Task to complete –
Report every line of the entries that contains the word "JStr".

(Records from a dataset)
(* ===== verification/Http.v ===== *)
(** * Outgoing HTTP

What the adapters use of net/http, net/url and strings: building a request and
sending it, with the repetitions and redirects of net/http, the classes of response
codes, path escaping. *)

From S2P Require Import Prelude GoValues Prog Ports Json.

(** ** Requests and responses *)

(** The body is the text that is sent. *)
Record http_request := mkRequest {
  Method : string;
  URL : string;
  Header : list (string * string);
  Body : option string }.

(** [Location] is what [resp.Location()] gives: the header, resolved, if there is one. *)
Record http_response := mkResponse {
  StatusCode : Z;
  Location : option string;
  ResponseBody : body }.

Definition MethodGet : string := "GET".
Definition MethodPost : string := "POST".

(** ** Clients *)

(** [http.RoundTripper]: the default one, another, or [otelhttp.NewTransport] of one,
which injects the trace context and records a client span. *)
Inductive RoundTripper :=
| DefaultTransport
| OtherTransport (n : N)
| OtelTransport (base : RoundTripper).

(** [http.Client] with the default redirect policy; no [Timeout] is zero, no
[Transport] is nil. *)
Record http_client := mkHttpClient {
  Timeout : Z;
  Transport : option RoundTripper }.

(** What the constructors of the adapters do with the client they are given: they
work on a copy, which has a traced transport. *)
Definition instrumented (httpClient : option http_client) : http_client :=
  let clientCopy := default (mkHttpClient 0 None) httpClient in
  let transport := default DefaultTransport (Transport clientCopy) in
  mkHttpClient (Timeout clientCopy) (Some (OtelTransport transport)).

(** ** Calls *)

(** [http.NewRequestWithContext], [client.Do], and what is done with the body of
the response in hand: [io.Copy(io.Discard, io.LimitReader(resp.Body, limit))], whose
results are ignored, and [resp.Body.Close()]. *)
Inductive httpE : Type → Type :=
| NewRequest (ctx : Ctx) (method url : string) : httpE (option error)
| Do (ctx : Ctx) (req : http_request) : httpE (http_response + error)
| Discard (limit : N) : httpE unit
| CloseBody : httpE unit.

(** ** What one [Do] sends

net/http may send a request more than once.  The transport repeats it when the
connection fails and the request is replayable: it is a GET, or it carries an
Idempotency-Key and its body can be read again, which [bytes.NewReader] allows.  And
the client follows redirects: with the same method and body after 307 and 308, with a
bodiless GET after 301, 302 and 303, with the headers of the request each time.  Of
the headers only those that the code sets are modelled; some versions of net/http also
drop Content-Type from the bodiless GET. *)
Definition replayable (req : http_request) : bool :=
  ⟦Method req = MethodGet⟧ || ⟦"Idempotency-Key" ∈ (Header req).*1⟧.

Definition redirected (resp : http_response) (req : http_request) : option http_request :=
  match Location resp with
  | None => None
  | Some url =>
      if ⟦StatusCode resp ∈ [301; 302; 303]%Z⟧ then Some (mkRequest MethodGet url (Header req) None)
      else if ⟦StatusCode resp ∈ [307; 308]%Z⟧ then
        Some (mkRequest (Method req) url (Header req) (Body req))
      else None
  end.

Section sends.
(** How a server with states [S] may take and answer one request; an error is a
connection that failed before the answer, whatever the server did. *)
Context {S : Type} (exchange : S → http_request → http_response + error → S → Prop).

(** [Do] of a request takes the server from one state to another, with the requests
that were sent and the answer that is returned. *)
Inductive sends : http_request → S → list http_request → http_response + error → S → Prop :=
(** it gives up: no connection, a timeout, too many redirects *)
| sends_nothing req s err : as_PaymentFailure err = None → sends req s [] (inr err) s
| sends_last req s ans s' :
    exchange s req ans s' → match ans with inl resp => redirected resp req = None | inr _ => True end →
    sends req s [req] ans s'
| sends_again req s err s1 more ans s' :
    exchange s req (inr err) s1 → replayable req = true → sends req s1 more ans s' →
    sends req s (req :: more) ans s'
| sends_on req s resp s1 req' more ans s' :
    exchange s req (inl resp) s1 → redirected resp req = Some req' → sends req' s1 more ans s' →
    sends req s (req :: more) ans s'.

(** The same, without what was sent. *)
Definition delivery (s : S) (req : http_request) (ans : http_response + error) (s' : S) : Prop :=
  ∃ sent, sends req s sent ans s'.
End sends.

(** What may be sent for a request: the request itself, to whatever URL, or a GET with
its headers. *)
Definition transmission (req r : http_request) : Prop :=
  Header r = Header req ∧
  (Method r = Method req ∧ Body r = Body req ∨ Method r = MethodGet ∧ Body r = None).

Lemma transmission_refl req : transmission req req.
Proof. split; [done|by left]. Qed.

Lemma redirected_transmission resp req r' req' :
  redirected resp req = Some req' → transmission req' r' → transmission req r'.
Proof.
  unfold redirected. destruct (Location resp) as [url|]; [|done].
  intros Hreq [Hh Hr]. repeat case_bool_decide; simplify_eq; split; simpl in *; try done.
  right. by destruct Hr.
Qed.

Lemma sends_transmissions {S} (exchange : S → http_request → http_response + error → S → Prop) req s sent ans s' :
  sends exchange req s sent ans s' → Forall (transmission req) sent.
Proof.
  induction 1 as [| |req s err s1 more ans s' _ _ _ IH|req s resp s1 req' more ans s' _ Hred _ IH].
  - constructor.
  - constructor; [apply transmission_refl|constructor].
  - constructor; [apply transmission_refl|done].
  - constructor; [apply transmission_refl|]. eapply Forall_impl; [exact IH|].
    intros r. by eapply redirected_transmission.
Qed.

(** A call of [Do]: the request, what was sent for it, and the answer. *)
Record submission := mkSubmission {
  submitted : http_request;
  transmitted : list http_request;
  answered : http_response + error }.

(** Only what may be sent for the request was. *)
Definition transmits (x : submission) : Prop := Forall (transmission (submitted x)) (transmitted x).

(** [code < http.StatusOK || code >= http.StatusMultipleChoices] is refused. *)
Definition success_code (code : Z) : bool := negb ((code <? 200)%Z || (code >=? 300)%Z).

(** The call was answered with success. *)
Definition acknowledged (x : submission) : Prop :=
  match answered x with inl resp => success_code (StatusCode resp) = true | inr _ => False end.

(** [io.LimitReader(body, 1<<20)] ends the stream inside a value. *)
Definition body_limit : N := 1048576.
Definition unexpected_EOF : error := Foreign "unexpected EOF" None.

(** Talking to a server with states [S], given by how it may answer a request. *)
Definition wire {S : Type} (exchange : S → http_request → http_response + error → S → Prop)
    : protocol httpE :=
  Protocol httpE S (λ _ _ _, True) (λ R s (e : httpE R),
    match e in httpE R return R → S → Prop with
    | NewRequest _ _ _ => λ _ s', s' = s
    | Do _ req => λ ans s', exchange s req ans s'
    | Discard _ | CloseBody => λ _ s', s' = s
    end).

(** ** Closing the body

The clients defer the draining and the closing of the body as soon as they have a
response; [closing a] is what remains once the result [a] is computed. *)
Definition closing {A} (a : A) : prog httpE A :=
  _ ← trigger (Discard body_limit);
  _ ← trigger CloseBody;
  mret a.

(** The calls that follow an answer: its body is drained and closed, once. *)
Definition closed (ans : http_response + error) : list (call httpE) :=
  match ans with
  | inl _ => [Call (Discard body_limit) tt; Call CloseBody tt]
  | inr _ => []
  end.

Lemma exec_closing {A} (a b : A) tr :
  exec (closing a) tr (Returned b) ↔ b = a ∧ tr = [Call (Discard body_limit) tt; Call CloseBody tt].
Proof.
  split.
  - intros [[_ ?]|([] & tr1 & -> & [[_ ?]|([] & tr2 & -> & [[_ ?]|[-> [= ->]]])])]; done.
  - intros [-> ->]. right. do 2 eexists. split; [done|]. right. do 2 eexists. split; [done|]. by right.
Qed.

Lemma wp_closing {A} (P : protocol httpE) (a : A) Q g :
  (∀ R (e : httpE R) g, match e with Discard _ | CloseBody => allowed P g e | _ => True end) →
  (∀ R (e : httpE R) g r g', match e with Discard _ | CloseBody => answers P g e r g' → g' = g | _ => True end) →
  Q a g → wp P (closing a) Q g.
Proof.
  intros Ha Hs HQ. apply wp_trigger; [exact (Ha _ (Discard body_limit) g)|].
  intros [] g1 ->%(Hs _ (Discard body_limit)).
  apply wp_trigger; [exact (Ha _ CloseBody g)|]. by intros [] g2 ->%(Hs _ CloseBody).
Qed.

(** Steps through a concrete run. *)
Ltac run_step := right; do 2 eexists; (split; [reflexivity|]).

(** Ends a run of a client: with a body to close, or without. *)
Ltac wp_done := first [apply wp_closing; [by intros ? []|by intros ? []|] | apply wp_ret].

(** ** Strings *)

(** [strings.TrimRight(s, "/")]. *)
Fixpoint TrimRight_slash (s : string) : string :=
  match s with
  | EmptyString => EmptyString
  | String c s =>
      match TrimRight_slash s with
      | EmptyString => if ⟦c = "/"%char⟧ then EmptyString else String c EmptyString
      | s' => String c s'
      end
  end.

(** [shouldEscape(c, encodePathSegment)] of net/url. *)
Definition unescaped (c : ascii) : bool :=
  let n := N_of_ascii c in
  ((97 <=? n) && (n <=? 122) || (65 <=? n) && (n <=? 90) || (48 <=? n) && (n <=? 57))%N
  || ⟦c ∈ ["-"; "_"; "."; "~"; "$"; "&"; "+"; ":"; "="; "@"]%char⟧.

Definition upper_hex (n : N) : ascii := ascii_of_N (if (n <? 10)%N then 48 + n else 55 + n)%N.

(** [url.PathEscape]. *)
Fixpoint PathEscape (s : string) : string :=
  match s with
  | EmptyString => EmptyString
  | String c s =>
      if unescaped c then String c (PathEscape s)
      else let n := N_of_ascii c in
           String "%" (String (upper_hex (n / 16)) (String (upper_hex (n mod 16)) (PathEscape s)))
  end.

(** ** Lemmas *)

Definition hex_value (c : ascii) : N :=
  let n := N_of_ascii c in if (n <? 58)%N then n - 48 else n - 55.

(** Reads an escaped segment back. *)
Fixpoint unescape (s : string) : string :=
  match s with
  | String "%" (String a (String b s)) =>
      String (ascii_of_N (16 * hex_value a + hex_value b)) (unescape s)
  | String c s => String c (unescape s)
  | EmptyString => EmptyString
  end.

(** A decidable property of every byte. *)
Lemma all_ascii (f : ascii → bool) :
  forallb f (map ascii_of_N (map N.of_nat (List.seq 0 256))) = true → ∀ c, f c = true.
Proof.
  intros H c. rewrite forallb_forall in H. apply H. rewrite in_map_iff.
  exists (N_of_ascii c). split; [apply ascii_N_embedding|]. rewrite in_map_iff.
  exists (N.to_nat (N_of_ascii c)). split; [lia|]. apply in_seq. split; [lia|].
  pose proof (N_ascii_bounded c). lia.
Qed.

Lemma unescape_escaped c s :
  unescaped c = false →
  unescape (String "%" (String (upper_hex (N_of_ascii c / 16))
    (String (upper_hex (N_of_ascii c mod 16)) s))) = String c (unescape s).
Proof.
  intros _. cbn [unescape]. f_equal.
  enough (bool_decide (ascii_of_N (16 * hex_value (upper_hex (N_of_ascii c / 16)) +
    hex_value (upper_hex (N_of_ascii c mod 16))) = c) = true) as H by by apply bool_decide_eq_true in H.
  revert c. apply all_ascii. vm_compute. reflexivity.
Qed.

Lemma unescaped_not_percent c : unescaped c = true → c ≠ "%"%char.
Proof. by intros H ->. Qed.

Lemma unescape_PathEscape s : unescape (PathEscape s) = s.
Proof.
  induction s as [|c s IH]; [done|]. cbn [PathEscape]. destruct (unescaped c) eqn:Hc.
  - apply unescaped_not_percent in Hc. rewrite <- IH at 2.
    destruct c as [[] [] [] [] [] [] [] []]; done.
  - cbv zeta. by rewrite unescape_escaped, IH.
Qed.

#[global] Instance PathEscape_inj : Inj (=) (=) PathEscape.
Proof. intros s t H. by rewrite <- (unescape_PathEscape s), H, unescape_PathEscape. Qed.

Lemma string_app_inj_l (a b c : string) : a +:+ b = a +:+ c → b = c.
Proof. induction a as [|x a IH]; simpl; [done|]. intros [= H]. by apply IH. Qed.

* * *

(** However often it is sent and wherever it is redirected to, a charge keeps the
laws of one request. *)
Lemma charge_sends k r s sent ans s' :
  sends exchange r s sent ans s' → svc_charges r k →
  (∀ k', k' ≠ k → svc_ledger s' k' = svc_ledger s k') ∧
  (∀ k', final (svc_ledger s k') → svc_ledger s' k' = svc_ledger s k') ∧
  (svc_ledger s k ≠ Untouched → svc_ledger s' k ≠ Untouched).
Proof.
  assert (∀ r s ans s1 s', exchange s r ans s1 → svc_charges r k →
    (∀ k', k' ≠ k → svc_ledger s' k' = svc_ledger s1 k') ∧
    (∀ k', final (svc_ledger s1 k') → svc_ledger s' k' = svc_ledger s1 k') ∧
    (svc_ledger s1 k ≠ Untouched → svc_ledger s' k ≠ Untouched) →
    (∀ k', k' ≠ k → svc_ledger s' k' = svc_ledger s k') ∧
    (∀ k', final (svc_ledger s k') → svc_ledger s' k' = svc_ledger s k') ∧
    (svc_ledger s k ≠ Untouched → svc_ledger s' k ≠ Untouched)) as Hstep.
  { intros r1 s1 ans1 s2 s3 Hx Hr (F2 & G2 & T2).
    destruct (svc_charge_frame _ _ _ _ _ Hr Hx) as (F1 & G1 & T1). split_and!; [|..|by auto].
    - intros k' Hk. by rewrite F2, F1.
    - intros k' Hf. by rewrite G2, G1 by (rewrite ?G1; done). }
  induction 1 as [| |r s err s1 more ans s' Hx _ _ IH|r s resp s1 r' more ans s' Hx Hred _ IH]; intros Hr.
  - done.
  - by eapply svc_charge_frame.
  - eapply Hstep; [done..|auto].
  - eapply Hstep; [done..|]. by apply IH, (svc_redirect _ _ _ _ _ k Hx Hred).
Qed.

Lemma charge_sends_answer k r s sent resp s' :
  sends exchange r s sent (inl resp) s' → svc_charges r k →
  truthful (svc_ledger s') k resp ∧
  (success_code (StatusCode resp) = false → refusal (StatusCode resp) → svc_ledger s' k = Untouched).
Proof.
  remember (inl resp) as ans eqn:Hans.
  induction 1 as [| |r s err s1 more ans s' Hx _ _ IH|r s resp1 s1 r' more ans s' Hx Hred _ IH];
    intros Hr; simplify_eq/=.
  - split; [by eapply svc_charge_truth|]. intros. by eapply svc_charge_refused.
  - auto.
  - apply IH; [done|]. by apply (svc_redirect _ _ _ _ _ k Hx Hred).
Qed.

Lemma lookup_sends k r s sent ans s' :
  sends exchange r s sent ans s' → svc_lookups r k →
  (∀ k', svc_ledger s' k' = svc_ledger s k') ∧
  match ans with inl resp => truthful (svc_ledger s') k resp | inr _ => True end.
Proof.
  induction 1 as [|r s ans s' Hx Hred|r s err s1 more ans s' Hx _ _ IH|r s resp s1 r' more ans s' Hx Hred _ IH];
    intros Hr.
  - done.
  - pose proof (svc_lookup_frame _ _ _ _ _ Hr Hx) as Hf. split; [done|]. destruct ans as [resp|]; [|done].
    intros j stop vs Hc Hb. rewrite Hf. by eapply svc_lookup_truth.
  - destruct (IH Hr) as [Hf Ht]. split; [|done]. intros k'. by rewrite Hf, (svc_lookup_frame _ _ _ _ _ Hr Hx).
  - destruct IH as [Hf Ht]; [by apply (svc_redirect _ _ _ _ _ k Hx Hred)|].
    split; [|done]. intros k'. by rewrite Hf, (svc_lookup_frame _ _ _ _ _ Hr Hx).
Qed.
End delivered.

* * *

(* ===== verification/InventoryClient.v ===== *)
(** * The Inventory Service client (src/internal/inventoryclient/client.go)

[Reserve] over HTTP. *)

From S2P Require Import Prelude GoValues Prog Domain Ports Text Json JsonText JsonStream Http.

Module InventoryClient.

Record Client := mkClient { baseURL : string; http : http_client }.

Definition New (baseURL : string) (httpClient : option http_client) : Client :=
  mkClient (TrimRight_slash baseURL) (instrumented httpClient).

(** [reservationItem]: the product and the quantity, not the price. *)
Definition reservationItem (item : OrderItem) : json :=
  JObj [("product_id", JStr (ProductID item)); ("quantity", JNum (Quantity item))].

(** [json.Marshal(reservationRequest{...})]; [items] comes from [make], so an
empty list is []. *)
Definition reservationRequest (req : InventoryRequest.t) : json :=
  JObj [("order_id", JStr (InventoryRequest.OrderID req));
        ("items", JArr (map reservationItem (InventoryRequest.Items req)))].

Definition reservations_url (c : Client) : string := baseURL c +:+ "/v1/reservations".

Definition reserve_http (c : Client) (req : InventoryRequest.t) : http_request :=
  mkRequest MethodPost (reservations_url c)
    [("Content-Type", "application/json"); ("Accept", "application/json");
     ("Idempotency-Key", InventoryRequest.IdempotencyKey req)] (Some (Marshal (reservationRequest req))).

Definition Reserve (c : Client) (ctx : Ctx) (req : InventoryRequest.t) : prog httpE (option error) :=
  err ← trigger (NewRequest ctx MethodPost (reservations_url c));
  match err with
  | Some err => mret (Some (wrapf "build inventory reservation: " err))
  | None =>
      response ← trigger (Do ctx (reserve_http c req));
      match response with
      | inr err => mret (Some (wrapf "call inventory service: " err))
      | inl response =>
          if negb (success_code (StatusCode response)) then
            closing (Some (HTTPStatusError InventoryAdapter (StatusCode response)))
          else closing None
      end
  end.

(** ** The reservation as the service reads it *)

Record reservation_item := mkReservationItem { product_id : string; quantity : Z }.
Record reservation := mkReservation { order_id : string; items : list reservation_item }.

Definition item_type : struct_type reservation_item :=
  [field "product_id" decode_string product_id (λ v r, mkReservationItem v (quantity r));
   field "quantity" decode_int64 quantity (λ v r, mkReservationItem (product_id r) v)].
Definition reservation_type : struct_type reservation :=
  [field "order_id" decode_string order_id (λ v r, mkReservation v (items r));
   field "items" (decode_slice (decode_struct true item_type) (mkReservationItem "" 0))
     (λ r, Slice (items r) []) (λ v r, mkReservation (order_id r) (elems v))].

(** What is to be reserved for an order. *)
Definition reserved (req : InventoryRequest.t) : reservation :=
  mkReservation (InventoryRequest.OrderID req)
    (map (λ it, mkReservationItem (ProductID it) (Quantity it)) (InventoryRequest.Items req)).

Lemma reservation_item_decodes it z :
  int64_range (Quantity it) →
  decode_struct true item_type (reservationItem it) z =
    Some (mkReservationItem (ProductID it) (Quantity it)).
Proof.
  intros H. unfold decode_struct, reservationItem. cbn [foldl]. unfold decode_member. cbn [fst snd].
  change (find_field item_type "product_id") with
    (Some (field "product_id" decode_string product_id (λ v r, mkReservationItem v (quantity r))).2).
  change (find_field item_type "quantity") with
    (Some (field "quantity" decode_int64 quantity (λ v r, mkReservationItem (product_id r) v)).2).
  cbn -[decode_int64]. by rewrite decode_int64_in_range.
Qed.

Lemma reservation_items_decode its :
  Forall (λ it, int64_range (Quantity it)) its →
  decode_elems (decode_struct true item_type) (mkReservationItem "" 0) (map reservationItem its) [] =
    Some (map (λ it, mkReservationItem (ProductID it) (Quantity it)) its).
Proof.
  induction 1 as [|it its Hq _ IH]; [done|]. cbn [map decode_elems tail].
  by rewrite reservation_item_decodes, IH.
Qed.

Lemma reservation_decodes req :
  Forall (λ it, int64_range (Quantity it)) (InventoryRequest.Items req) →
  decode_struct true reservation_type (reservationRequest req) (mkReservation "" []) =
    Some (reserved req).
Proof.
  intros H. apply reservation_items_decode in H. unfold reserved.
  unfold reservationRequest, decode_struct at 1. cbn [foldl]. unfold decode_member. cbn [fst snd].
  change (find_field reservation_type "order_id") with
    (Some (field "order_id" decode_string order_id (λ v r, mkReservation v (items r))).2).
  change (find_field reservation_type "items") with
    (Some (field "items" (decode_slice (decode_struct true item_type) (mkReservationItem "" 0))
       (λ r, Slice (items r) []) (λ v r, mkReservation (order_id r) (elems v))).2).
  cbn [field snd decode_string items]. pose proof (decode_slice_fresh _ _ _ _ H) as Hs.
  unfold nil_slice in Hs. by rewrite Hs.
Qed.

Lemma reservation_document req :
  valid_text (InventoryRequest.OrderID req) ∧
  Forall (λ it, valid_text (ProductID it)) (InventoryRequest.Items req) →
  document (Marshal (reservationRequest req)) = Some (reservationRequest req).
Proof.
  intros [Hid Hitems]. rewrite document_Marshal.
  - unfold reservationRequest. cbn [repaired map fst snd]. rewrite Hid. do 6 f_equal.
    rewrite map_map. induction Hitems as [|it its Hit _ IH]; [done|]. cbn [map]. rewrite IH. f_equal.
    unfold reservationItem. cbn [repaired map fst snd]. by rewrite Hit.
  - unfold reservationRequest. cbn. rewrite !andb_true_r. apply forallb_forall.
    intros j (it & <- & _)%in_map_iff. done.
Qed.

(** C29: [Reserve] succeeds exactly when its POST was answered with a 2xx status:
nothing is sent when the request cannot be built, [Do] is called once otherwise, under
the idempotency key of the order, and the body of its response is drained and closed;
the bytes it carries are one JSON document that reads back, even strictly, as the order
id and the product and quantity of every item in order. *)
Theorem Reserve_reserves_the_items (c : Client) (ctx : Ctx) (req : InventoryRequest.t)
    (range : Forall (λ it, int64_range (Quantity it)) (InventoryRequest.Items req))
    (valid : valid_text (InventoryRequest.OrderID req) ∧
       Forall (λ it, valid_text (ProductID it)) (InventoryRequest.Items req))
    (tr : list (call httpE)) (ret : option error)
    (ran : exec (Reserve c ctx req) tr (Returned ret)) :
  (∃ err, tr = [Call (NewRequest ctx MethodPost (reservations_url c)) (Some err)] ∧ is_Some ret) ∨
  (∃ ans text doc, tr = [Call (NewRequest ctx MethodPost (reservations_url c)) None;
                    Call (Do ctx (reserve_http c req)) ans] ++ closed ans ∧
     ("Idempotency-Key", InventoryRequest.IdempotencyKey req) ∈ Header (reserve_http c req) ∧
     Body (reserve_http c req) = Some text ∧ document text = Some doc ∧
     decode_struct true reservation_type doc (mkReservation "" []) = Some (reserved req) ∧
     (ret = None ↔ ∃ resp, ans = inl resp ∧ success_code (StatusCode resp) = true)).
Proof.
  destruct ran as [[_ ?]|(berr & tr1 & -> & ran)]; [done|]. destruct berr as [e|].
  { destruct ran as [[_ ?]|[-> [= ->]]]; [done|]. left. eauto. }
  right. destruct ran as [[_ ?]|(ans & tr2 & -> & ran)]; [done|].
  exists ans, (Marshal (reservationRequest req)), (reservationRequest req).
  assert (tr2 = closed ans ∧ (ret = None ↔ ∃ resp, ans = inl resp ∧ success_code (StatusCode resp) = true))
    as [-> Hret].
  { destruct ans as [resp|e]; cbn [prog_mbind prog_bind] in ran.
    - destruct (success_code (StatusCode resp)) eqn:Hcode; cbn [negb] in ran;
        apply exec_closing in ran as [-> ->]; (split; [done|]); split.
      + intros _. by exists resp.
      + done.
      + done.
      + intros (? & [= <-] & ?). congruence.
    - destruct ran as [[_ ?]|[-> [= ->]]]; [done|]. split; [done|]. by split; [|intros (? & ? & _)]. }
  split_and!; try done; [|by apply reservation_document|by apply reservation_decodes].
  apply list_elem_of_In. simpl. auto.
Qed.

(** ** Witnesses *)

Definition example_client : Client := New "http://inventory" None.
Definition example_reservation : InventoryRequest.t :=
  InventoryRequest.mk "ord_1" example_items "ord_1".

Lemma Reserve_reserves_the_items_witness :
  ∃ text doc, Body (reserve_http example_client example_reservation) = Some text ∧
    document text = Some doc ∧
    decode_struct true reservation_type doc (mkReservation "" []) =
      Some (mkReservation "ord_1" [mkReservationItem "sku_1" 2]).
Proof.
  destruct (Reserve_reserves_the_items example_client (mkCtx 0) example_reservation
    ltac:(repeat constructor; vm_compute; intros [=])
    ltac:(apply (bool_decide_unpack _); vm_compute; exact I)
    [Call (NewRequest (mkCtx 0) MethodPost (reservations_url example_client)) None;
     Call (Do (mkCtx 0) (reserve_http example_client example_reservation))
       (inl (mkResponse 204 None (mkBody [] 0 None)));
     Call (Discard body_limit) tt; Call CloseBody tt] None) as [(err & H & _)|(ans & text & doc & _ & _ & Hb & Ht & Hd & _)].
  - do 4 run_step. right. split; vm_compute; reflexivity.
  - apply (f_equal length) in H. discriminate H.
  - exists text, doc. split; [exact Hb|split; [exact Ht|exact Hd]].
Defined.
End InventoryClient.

Your response –
  JObj [("product_id", JStr (ProductID item)); ("quantity", JNum (Quantity item))].
  JObj [("order_id", JStr (InventoryRequest.OrderID req));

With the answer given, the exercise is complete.